[Start of section]

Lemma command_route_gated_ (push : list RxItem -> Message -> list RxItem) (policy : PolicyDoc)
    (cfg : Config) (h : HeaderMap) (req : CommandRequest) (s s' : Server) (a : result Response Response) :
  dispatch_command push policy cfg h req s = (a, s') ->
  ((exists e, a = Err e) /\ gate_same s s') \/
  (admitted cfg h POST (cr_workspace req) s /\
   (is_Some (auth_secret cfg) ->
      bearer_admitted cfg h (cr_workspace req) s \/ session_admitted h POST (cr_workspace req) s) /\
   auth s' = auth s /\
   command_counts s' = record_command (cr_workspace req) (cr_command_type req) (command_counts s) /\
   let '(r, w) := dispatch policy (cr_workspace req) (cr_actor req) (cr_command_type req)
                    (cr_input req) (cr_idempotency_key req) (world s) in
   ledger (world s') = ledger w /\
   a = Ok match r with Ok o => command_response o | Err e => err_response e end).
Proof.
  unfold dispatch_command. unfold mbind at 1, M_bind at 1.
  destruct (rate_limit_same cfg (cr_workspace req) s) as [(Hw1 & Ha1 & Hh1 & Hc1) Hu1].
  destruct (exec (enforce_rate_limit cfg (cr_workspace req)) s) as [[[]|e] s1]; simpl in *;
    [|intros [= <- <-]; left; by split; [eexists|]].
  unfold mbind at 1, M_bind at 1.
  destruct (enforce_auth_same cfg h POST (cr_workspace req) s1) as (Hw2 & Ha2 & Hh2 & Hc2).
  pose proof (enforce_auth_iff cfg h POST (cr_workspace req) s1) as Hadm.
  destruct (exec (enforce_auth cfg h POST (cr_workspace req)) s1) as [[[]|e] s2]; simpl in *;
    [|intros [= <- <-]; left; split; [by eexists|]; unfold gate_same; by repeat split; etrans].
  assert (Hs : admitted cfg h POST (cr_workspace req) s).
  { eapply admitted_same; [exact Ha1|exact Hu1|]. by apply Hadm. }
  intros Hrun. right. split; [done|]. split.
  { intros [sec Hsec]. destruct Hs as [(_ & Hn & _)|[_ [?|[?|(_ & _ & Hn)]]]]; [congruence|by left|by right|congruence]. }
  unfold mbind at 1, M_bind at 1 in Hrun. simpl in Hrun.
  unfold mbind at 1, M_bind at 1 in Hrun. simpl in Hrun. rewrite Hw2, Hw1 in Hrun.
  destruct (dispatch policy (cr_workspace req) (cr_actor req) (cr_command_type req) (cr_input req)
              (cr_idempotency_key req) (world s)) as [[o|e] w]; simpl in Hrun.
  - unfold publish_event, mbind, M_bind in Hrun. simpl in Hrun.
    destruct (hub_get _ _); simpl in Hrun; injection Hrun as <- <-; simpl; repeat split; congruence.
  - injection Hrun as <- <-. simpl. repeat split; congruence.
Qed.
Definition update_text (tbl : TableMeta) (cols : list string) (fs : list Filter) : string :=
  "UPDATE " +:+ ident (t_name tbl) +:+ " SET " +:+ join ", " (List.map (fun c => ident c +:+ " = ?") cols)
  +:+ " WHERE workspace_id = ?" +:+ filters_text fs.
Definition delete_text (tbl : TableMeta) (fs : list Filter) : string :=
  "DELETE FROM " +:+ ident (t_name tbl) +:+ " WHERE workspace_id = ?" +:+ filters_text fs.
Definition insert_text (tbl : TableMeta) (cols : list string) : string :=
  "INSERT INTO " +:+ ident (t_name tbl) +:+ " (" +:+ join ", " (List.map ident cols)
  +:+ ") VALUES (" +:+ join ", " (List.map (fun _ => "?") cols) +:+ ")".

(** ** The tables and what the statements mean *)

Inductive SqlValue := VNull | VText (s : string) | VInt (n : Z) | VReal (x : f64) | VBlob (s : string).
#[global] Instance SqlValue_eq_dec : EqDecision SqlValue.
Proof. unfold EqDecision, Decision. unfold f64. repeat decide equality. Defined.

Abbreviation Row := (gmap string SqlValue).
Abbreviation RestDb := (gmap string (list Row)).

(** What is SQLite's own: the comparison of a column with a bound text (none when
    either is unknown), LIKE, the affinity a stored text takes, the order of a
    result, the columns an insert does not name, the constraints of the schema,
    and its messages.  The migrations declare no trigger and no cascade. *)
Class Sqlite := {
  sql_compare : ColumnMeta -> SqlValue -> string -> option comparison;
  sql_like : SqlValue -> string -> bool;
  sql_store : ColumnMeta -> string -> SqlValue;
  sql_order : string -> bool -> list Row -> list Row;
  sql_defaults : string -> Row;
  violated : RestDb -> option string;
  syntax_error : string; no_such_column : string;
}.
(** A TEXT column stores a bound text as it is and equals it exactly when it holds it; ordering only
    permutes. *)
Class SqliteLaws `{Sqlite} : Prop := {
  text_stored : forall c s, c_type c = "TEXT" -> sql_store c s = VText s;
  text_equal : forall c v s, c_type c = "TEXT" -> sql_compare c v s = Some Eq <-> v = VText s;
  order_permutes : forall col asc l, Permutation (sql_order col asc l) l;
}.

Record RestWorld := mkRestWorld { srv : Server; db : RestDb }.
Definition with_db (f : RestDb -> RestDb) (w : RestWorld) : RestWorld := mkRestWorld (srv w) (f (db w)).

[End of section]
[Start of section]

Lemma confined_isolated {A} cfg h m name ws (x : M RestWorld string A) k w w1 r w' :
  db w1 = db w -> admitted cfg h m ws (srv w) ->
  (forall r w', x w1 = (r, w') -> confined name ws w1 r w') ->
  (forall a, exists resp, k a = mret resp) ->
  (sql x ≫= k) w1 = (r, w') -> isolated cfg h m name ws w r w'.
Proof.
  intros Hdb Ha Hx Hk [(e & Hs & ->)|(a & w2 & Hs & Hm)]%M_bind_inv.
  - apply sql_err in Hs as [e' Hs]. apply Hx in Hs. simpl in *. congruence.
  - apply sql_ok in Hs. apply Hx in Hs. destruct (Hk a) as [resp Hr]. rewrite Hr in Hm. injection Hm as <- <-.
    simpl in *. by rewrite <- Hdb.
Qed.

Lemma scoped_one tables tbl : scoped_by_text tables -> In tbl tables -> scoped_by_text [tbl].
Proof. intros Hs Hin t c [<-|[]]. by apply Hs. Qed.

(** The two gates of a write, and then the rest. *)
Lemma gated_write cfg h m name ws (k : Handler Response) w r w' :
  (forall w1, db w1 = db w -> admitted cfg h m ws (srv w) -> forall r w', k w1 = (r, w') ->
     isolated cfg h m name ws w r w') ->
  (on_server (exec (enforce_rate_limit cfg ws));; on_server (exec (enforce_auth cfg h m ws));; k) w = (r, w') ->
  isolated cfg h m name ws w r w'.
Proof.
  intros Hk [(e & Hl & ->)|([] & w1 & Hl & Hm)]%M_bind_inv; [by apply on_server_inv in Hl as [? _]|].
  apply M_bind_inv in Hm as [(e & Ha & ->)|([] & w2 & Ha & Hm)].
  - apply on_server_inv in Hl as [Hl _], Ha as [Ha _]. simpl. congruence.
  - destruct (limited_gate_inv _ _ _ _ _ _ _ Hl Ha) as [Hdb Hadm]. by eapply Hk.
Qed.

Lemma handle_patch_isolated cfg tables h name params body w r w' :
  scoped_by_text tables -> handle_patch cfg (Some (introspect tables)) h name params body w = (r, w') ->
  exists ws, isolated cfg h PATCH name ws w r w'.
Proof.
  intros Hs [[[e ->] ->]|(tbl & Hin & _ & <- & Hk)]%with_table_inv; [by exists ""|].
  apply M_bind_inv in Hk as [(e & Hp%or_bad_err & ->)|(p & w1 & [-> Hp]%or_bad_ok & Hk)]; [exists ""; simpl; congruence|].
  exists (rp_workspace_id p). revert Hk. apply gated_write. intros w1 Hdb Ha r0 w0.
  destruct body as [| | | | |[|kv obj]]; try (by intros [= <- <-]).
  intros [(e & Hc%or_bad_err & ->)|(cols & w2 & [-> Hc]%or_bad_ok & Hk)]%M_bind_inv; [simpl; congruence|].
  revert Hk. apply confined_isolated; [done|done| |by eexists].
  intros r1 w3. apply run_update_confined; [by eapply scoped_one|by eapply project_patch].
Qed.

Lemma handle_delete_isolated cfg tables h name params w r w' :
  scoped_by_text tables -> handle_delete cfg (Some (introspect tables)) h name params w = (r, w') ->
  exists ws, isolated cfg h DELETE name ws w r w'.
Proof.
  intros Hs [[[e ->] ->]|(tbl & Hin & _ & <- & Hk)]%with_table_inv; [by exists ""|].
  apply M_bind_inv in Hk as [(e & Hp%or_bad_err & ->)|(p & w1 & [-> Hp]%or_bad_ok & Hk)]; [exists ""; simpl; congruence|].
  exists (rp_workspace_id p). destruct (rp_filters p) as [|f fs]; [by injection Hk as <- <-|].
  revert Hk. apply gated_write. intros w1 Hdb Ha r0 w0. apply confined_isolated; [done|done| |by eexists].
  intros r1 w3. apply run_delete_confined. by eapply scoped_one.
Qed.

[End of section]

EXERCISE OBJECTIVE: Using the entries above, return exactly the lines from the line with "text_equal : forall" to the line with "Definition with_db (f", counting both of those lines.

ANSWER TO THE EXERCISE:
  text_equal : forall c v s, c_type c = "TEXT" -> sql_compare c v s = Some Eq <-> v = VText s;
  order_permutes : forall col asc l, Permutation (sql_order col asc l) l;
}.

Record RestWorld := mkRestWorld { srv : Server; db : RestDb }.
Definition with_db (f : RestDb -> RestDb) (w : RestWorld) : RestWorld := mkRestWorld (srv w) (f (db w)).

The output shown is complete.